Set down exactly, from the records below, the line with "let s' := toSend s p true cts in" through the line with "with (control (outSeqno", and nothing else.

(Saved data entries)
=-=-=-=-=
Lemma u16_max_win : u16 TCP_MAX_WIN = TCP_MAX_WIN.
Proof. vm_compute. reflexivity. Qed.

(** A stream that was never used. *)
Record unused (s : TcpStream) : Prop := {
  un_state : state s = TCP_CLOSED;
  un_data : inData s = [] /\ inQueue s = [] /\ outPkt s = [] /\ sent s = [];
  un_recv : recv_view s = ([], [], [], [], inAckno s);
  un_win : maxWinSize s = TCP_MAX_WIN
}.

Lemma new_unused : unused new_TcpStream.
Proof. by split. Qed.

Lemma listenfor_unused s raddr : unused s -> unused (listenfor s raddr).1 /\ peerKnown (listenfor s raddr).1 = true.
Proof.
  intros [H1 H2 H3 H4]. unfold listenfor. cbv zeta. change (state (setRemoteAddress s raddr)) with (state s). rewrite H1. by split.
Qed.

(** Sending the first packet, from a stream in which the sequence number and the window have just been set. *)
Lemma toSend_opening s p a fl seq cts : is_word 32 seq ->
  inData s = [] /\ inQueue s = [] /\ outPkt s = [] /\ sent s = [] -> recv_view s = ([], [], [], [], inAckno s) ->
  peerKnown s = true -> inWinSize s = TCP_MAX_WIN -> outSeqno s = seq -> p = control 0 a fl 0 -> hasSyn p = true ->
  let s' := toSend s p true cts in
  opening seq [control_sent seq a fl TCP_MAX_WIN] s' /\ inAckno s' = inAckno s /\ inWinSize s' = TCP_MAX_WIN.
Proof.
  intros Hw (H2 & H3 & H4 & H5) Hr Hpk Hwin <- -> Hsyn.
  destruct (toSend_syn s (control 0 a fl 0) cts Hpk Hsyn eq_refl) as (Ev & Er & Ew).
  revert Ev Er Ew. generalize (toSend s (control 0 a fl 0) true cts). cbv zeta. intros s1 Ev Er Ew. rewrite Hwin, u16_max_win in Ev.
  change ((control 0 a fl 0) <| winsize := TCP_MAX_WIN |> <| seqno := outSeqno s |> <| winsize := TCP_MAX_WIN |>)
    with (control (outSeqno s) a fl TCP_MAX_WIN) in Ev.
  rewrite H2, H3, H4, H5 in Ev. injection Ev as E1 E2 E3 E4 E5 E6. rewrite Hr in Er.
  assert (Ea : inAckno s1 = inAckno s) by (injection Er; done).
  split; [|split; [exact Ea|congruence]]. split; [done| |congruence|by rewrite E5].
  exists (outPkt s1). split; [unfold send_view; congruence|]. rewrite E3. repeat constructor; apply Hw.
Qed.

Lemma opening_frame seq ds s s' : send_view s' = send_view s -> recv_view s' = recv_view s -> opening seq ds s -> opening seq ds s'.
Proof.
  intros Es Er [Hw (pkts & Ev & Hp) Hr Hd]. injection Es as E1 E2 E3 E4 E5 E6. injection Er as F1 F2 F3 F4 F5.
  split; [done| | |by rewrite E5].
  - exists pkts. split; [|done]. unfold send_view in *. congruence.
  - unfold recv_view in *. congruence.
Qed.

Lemma connect_opening s0 raddr period seq cts : is_word 32 seq -> unused s0 ->
  let s := (connect s0 raddr period seq cts).1 in
  opening seq [control_sent seq 0 TCP_SYN_BIT TCP_MAX_WIN] s /\ state s = TCP_SYN_SENT /\ inWinSize s = TCP_MAX_WIN.
Proof.
  intros Hw [H1 H2 H3 H4]. unfold connect. cbv zeta.
  change (state (setRemoteAddress s0 raddr)) with (state s0). rewrite H1. change (negb (TCP_CLOSED =? TCP_CLOSED)) with false. cbv iota.
  match goal with |- context [toSend ?x ?p true cts] => set (sx := x);
    destruct (toSend_opening sx p 0 TCP_SYN_BIT seq cts) as (K1 & K2 & K3);
      [exact Hw|exact H2|exact H3|reflexivity|exact H4|reflexivity|reflexivity|reflexivity|] end.
  revert K1 K2 K3. generalize (toSend sx (setSyn (new_TcpPacket [])) true cts). intros s1 K1 K2 K3. cbn [fst].
  split; [|split; [reflexivity|exact K3]]. by apply (opening_frame _ _ s1).
Qed.

(** The listener answers a SYN. *)
Lemma listen_opening s0 seq seq0 win cts : is_word 32 seq -> unused s0 -> peerKnown s0 = true ->
  let s := handleIncoming (s0 <| lastIncomingPkt := cts |>) (control seq0 0 TCP_SYN_BIT win) seq cts in
  opening seq [control_sent seq (u32 (seq0 + 1)) (Z.lor TCP_SYN_BIT TCP_ACK_BIT) TCP_MAX_WIN] s /\
  state s = TCP_SYN_RCVD /\ inAckno s = u32 (seq0 + 1).
Proof.
  intros Hw [H1 H2 H3 H4] Hpk. cbv zeta. unfold handleIncoming.
  change (state (s0 <| lastIncomingPkt := cts |>)) with (state s0). rewrite H1. change ((TCP_CLOSED =? TCP_CLOSED) || _) with true. cbv iota.
  unfold incoming_Closed. change (hasSyn _ && _) with true. cbv iota zeta.
  match goal with |- context [state ?x =? TCP_CLOSED] => change (state x) with (state s0) end. rewrite H1.
  change (TCP_CLOSED =? TCP_CLOSED) with true. cbv iota zeta.
  match goal with |- context [toSend ?x ?p true cts] => set (sx := x);
    destruct (toSend_opening sx p (u32 (seq0 + 1)) (Z.lor TCP_SYN_BIT TCP_ACK_BIT) seq cts) as (K1 & K2 & K3);
      [exact Hw|exact H2|injection H3 as E1 E2 E3 E4; unfold recv_view; change (outDataRead sx) with (outDataRead s0);
         change (outDataNet sx) with (outDataNet s0); change (outQueue sx) with (outQueue s0); change (inPkt sx) with (inPkt s0);
         by rewrite E1, E2, E3, E4|exact Hpk|exact H4|reflexivity|reflexivity|reflexivity|] end.
  assert (Ea : inAckno sx = u32 (seq0 + 1)) by reflexivity. rewrite Ea in K2.
  revert K1 K2 K3. match goal with |- context [toSend ?x ?p ?r ?t] => generalize (toSend x p r t) end. intros s1 K1 K2 K3.
  split; [|split; [reflexivity|exact K2]]. by apply (opening_frame _ _ s1).
Qed.

(** The connecting end gets the answer and acknowledges it. *)
Lemma synsent_opening s d seq seq2 win cts : opening seq [d] s -> state s = TCP_SYN_SENT -> inWinSize s = TCP_MAX_WIN ->
  let s' := handleIncoming (s <| lastIncomingPkt := cts |>) (control seq2 (u32 (seq + 1)) (Z.lor TCP_SYN_BIT TCP_ACK_BIT) win) 0 cts in
  opening seq [d; control_sent (u32 (seq + 1)) (u32 (seq2 + 1)) TCP_ACK_BIT TCP_MAX_WIN] s' /\
  state s' = TCP_ESTABLISHED /\ inAckno s' = u32 (seq2 + 1).
Proof.
  intros [Hw (pkts & Ev & Hpkts) Er Eds] Hst Hwin. injection Ev as E1 E2 E3 E4 E5. injection Er as F1 F2 F3 F4.
  set (s0 := s <| lastIncomingPkt := cts |>). cbv zeta. unfold handleIncoming. change (state s0) with (state s). rewrite Hst.
  change ((TCP_SYN_SENT =? TCP_CLOSED) || (TCP_SYN_SENT =? TCP_LISTEN)) with false. change (TCP_SYN_SENT =? TCP_SYN_SENT) with true. cbv iota.
  unfold incoming_SynSent. change (hasSyn _ && hasAck _) with true. cbv iota.
  change (getAck _) with (u32 (seq + 1)). change (outSeqno s0) with (outSeqno s). rewrite E4, Z.eqb_refl. cbn [negb]. cbv zeta.
  match goal with |- context [sendAck ?x cts] => destruct (sendAck_sent x cts) as (Kv & Kr & _); [exact E5|] end.
  revert Kv Kr. match goal with |- context [sendAck ?x ?t] => generalize (sendAck x t) end. intros s1 Kv Kr. injection Kv as A1 A2 A3 A4 A5 A6. injection Kr as B1 B2 B3 B4 B5.
  split; [|split; [done|exact B5]]. split; [done| | |].
  - exists (outPkt s1). split; [unfold send_view; cbn; by rewrite A1, A2, A4, A6, E1, E2, E4|]. rewrite A3. by rewrite E3.
  - unfold recv_view. cbn. by rewrite B1, B2, B3, B4, F1, F2, F3, F4.
  - cbn. rewrite A5, map_app, Eds, E4, Hwin, u16_max_win. done.
Qed.

(** The acknowledgement completes the listener's side. *)
Lemma synrcvd_opening s ds seq b win cts : opening seq ds s -> state s = TCP_SYN_RCVD ->
  let s' := handleIncoming (s <| lastIncomingPkt := cts |>) (control b (u32 (seq + 1)) TCP_ACK_BIT win) 0 cts in
  opening seq ds s' /\ state s' = TCP_ESTABLISHED /\ inAckno s' = b.
Proof.
  intros Hop Hst. pose proof Hop as [_ (pkts & Ev & _) _ _]. injection Ev as E1 E2 E3 E4 E5.
  cbv zeta. unfold handleIncoming. change (state (s <| lastIncomingPkt := cts |>)) with (state s). rewrite Hst.
  change ((TCP_SYN_RCVD =? TCP_CLOSED) || (TCP_SYN_RCVD =? TCP_LISTEN)) with false. change (TCP_SYN_RCVD =? TCP_SYN_SENT) with false.
  change (TCP_SYN_RCVD =? TCP_SYN_RCVD) with true. cbv iota. unfold incoming_SynRcvd. change (hasRst _) with false. change (hasAck _) with true. cbv iota.
  change (getAck _) with (u32 (seq + 1)). change (outSeqno (s <| lastIncomingPkt := cts |>)) with (outSeqno s). rewrite E4, Z.eqb_refl.
  cbn [negb]. change (0 <? datasize _) with false. cbv iota zeta. split; [|split; reflexivity].
  destruct Hop as [Hw (pkts' & Ev' & Hp') Hr Hd]. injection Hr as F1 F2 F3 F4. split; [done| | |done].
  - exists pkts'. split; [exact Ev'|done].
  - unfold recv_view. cbn. by rewrite F1, F2, F3, F4.
Qed.

Lemma datagram_sent s i ds d : map fst (sent s) = ds -> ds !! i = Some d -> datagram s i = d.
Proof. intros <- E. unfold datagram. rewrite <- list_lookup_fmap. change (fst <$> sent s) with (map fst (sent s)). by rewrite E. Qed.
(* ===== verification/NxsTrans.v ===== *)
(** * Transactions: src/gxs/rsgxsnetservice.cc

    The sender announces a transaction with its number of items (P1); the receiver answers that it is ready (P2), gets the items,
    and confirms (END_SUCCESS).  A list of messages is answered by a request for those that are missing, which is answered by the
    messages; groups alike.  Own transactions are kept under the own id, those of a friend under his.

    Two loops need fuel, [None] when it runs out: they take items out of a finished transaction and do not move on at an
    item they do not expect. *)

From S2P Require Import Prelude StdMap Nxs.
From Stdlib Require Import ZArith Lia.
From stdpp Require Import base list.
Open Scope Z_scope.

Definition locked_getTransactionId (s : RsGxsNetService) : Z * RsGxsNetService :=
  let n := u32 (mTransactionN s + 1) in (n, s <| mTransactionN := n |>).

Definition locked_addTransaction (s : RsGxsNetService) (tr : NxsTransaction) : bool * RsGxsNetService :=
  let transMap := map_at [] (mTransactions s) (t_PeerId tr) in
  let s := s <| mTransactions := map_touch [] (mTransactions s) (t_PeerId tr) |> in
  if map_find transMap (t_transactionNumber tr) is Some _ then (false, s)
  else (true, s <| mTransactions := map_set (mTransactions s) (t_PeerId tr) (map_set transMap (t_transactionNumber tr) tr) |>).

Definition generic_sendItem (e : nxs_env) (s : RsGxsNetService) (i : RsNxsItem) : nxs_out :=
  if has (mSyncFlags s) DISTANT_SYNC && mGxsNetTunnel e && bool_decide (is_Some (isDistantPeer e (PeerId i))) then SendTunnelData i
  else SendItem i.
=-=-=-=-=
REPLY:
  let s' := toSend s p true cts in
  opening seq [control_sent seq a fl TCP_MAX_WIN] s' /\ inAckno s' = inAckno s /\ inWinSize s' = TCP_MAX_WIN.
Proof.
  intros Hw (H2 & H3 & H4 & H5) Hr Hpk Hwin <- -> Hsyn.
  destruct (toSend_syn s (control 0 a fl 0) cts Hpk Hsyn eq_refl) as (Ev & Er & Ew).
  revert Ev Er Ew. generalize (toSend s (control 0 a fl 0) true cts). cbv zeta. intros s1 Ev Er Ew. rewrite Hwin, u16_max_win in Ev.
  change ((control 0 a fl 0) <| winsize := TCP_MAX_WIN |> <| seqno := outSeqno s |> <| winsize := TCP_MAX_WIN |>)
    with (control (outSeqno s) a fl TCP_MAX_WIN) in Ev.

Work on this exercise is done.